::: Task input

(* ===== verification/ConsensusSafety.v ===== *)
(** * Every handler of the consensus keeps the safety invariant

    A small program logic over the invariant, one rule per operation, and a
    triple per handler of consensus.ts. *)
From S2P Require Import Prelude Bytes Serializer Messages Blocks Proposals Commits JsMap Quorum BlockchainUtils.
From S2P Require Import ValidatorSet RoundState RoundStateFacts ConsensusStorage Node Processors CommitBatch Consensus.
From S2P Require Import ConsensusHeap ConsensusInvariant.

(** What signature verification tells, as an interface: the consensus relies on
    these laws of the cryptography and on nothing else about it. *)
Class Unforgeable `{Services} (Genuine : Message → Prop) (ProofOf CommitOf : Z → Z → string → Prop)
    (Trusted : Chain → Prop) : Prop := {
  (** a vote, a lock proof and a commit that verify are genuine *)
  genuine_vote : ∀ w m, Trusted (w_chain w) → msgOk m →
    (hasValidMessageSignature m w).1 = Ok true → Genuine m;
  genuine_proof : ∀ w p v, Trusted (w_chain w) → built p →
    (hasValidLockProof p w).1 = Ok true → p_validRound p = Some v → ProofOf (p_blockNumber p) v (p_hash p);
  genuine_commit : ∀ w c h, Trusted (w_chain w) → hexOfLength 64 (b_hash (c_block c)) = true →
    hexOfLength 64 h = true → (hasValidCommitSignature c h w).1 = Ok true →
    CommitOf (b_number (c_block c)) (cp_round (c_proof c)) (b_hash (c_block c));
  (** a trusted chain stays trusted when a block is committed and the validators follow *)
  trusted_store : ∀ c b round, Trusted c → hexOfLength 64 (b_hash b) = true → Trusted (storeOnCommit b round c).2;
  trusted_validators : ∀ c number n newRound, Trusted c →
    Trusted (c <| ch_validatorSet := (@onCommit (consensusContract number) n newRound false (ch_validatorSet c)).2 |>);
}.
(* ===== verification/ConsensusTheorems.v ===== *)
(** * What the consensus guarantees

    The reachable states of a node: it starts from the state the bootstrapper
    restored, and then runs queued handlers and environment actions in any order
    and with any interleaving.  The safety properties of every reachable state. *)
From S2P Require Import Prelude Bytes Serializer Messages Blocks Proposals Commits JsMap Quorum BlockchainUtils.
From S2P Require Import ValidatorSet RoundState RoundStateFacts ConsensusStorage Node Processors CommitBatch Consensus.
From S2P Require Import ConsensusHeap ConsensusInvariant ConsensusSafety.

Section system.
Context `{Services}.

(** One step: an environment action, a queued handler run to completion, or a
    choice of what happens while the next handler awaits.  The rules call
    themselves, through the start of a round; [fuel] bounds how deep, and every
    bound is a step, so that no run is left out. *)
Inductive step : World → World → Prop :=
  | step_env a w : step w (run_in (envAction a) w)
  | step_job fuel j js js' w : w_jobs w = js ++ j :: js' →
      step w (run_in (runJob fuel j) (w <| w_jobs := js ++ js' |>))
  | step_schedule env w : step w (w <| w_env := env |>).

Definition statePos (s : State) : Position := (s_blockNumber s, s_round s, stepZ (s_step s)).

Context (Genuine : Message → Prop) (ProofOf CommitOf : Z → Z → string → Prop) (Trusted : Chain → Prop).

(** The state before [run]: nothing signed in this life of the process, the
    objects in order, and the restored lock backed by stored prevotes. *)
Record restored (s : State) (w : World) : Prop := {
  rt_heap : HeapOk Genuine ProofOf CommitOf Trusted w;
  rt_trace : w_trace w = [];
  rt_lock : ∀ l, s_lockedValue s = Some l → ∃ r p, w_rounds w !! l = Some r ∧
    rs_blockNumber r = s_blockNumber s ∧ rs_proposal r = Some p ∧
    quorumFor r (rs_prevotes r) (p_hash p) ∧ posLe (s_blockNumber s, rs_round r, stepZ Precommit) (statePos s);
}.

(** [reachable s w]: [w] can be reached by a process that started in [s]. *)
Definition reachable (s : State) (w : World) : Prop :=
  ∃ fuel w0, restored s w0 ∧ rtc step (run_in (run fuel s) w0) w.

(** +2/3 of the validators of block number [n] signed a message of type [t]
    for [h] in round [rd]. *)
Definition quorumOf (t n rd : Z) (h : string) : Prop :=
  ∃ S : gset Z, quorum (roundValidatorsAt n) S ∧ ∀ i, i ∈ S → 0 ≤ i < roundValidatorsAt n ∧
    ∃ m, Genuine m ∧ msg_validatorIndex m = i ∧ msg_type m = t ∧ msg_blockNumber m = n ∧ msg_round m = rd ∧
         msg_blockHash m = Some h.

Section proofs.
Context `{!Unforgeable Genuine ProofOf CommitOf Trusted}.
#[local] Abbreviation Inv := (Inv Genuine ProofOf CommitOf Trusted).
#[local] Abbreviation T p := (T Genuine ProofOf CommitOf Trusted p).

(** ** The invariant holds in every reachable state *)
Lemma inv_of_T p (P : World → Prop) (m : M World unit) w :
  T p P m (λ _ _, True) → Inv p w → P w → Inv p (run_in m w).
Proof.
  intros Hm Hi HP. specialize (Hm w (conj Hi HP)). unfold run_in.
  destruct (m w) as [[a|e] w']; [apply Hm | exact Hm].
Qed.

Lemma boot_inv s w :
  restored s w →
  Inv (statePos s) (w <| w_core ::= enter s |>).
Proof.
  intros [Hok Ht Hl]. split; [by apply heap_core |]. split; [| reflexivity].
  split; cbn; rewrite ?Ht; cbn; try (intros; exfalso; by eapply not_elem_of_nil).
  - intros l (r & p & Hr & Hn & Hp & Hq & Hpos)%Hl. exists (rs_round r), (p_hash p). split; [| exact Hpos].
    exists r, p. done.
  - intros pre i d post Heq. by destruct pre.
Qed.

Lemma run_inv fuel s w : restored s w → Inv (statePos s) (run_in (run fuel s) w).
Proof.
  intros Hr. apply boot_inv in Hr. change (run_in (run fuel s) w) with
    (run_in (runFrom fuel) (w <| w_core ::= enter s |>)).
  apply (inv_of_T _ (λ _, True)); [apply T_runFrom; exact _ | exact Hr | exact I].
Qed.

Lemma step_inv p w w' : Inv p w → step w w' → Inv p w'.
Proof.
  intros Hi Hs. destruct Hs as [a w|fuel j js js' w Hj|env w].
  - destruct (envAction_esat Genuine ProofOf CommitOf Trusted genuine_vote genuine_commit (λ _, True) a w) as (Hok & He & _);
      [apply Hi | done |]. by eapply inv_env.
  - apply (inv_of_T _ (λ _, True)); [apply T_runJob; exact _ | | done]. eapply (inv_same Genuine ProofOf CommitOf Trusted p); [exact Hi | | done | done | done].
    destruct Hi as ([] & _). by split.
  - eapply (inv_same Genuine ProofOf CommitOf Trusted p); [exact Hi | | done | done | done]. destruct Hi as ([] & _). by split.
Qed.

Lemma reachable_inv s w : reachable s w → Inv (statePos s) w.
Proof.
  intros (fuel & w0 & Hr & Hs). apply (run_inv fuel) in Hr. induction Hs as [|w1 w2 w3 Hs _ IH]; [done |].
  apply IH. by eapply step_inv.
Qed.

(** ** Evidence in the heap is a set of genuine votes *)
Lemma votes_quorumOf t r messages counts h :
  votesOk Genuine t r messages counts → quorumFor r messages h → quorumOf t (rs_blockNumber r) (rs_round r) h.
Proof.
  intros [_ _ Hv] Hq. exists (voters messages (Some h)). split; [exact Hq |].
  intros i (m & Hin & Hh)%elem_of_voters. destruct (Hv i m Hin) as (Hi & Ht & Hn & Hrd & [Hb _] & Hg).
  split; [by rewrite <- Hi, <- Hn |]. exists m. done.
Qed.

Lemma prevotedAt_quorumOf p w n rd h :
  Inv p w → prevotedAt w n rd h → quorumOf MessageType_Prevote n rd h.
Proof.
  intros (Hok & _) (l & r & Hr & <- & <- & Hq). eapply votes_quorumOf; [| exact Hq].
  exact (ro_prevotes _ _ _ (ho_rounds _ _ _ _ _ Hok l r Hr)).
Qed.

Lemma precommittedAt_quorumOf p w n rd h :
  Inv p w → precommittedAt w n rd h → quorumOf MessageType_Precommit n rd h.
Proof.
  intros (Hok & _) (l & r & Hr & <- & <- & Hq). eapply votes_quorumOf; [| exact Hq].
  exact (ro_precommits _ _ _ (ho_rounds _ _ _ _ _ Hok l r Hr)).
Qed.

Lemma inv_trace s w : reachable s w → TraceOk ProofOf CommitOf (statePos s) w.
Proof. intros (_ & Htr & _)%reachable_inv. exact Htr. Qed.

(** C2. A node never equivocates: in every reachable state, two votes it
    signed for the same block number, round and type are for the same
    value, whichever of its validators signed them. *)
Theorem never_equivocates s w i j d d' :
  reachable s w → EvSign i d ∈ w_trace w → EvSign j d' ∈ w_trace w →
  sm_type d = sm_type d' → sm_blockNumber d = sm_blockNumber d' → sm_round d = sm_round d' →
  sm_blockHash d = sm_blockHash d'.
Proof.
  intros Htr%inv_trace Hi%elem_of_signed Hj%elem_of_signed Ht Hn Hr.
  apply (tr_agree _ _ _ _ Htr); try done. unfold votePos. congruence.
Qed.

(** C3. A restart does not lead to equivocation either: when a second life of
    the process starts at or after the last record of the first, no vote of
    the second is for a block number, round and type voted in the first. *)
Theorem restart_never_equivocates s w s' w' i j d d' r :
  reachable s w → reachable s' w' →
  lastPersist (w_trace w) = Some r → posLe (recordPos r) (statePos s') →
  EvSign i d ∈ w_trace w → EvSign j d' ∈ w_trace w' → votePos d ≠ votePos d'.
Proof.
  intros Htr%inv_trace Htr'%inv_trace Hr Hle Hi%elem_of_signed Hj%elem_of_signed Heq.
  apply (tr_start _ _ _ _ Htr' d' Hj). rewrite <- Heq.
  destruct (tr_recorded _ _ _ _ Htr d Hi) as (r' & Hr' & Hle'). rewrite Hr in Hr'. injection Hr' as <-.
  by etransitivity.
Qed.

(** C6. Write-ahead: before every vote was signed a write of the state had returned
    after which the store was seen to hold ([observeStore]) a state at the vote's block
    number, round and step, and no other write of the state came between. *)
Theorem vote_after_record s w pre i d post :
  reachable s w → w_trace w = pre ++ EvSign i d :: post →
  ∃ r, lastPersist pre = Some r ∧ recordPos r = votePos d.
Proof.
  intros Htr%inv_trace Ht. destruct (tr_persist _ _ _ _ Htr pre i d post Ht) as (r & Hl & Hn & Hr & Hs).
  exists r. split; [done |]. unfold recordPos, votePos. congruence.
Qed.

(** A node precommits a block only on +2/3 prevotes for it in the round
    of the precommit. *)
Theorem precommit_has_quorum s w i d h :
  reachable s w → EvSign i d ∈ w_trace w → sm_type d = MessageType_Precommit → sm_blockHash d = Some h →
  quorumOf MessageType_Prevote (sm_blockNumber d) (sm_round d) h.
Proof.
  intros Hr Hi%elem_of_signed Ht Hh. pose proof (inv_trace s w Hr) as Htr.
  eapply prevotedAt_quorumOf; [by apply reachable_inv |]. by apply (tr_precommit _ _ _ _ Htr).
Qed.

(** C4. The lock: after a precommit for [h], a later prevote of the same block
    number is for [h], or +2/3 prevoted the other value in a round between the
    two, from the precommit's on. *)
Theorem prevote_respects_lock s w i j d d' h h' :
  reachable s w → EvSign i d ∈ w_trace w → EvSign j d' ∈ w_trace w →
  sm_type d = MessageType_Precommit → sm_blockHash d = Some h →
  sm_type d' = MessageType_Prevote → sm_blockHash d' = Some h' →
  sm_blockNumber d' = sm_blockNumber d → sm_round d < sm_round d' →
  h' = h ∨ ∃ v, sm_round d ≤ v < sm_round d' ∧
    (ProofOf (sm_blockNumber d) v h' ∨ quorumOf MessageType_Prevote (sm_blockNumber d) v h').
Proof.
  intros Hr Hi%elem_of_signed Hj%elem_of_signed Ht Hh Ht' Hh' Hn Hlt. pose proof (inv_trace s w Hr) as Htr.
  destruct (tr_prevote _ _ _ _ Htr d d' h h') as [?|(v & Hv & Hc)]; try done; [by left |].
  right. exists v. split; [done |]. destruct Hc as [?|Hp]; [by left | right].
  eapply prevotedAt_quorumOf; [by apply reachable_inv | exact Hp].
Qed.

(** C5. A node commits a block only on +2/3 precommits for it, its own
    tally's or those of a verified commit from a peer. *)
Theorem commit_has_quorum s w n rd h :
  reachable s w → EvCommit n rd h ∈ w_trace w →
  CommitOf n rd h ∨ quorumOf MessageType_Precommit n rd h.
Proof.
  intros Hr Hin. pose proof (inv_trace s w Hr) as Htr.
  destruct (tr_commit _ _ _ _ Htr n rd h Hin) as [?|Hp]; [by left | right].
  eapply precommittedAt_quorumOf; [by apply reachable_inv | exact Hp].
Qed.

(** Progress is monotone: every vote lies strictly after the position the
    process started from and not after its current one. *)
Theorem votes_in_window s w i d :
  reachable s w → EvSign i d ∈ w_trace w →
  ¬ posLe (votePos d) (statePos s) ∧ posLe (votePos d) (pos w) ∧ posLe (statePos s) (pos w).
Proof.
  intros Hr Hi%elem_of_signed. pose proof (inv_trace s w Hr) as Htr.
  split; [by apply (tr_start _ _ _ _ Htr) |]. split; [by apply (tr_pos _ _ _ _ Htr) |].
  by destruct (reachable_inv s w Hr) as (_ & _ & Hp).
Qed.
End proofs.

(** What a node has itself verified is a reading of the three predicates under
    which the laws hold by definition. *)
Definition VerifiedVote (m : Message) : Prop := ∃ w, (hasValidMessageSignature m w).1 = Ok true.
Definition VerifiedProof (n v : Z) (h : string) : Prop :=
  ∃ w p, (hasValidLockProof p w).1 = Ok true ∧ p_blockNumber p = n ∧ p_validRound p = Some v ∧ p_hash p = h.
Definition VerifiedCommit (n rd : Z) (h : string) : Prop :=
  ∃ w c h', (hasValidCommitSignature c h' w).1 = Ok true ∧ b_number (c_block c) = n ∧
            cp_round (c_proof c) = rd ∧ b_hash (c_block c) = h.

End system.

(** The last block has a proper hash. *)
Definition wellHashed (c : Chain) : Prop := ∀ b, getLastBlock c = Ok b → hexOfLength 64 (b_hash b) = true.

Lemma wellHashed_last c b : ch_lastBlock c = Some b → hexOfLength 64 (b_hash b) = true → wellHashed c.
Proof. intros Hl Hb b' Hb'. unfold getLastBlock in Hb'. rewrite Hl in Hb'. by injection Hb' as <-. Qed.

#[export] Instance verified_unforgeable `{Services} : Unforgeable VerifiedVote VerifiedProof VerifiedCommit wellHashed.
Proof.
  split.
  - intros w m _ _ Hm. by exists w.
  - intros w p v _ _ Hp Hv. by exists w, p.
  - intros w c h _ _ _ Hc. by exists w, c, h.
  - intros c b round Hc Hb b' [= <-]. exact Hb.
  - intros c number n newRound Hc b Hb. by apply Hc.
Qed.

::::::

[Task details] Only a number is wanted here: how many lines of the material contain the string "quorumFor".

[Solution to the exercise] 2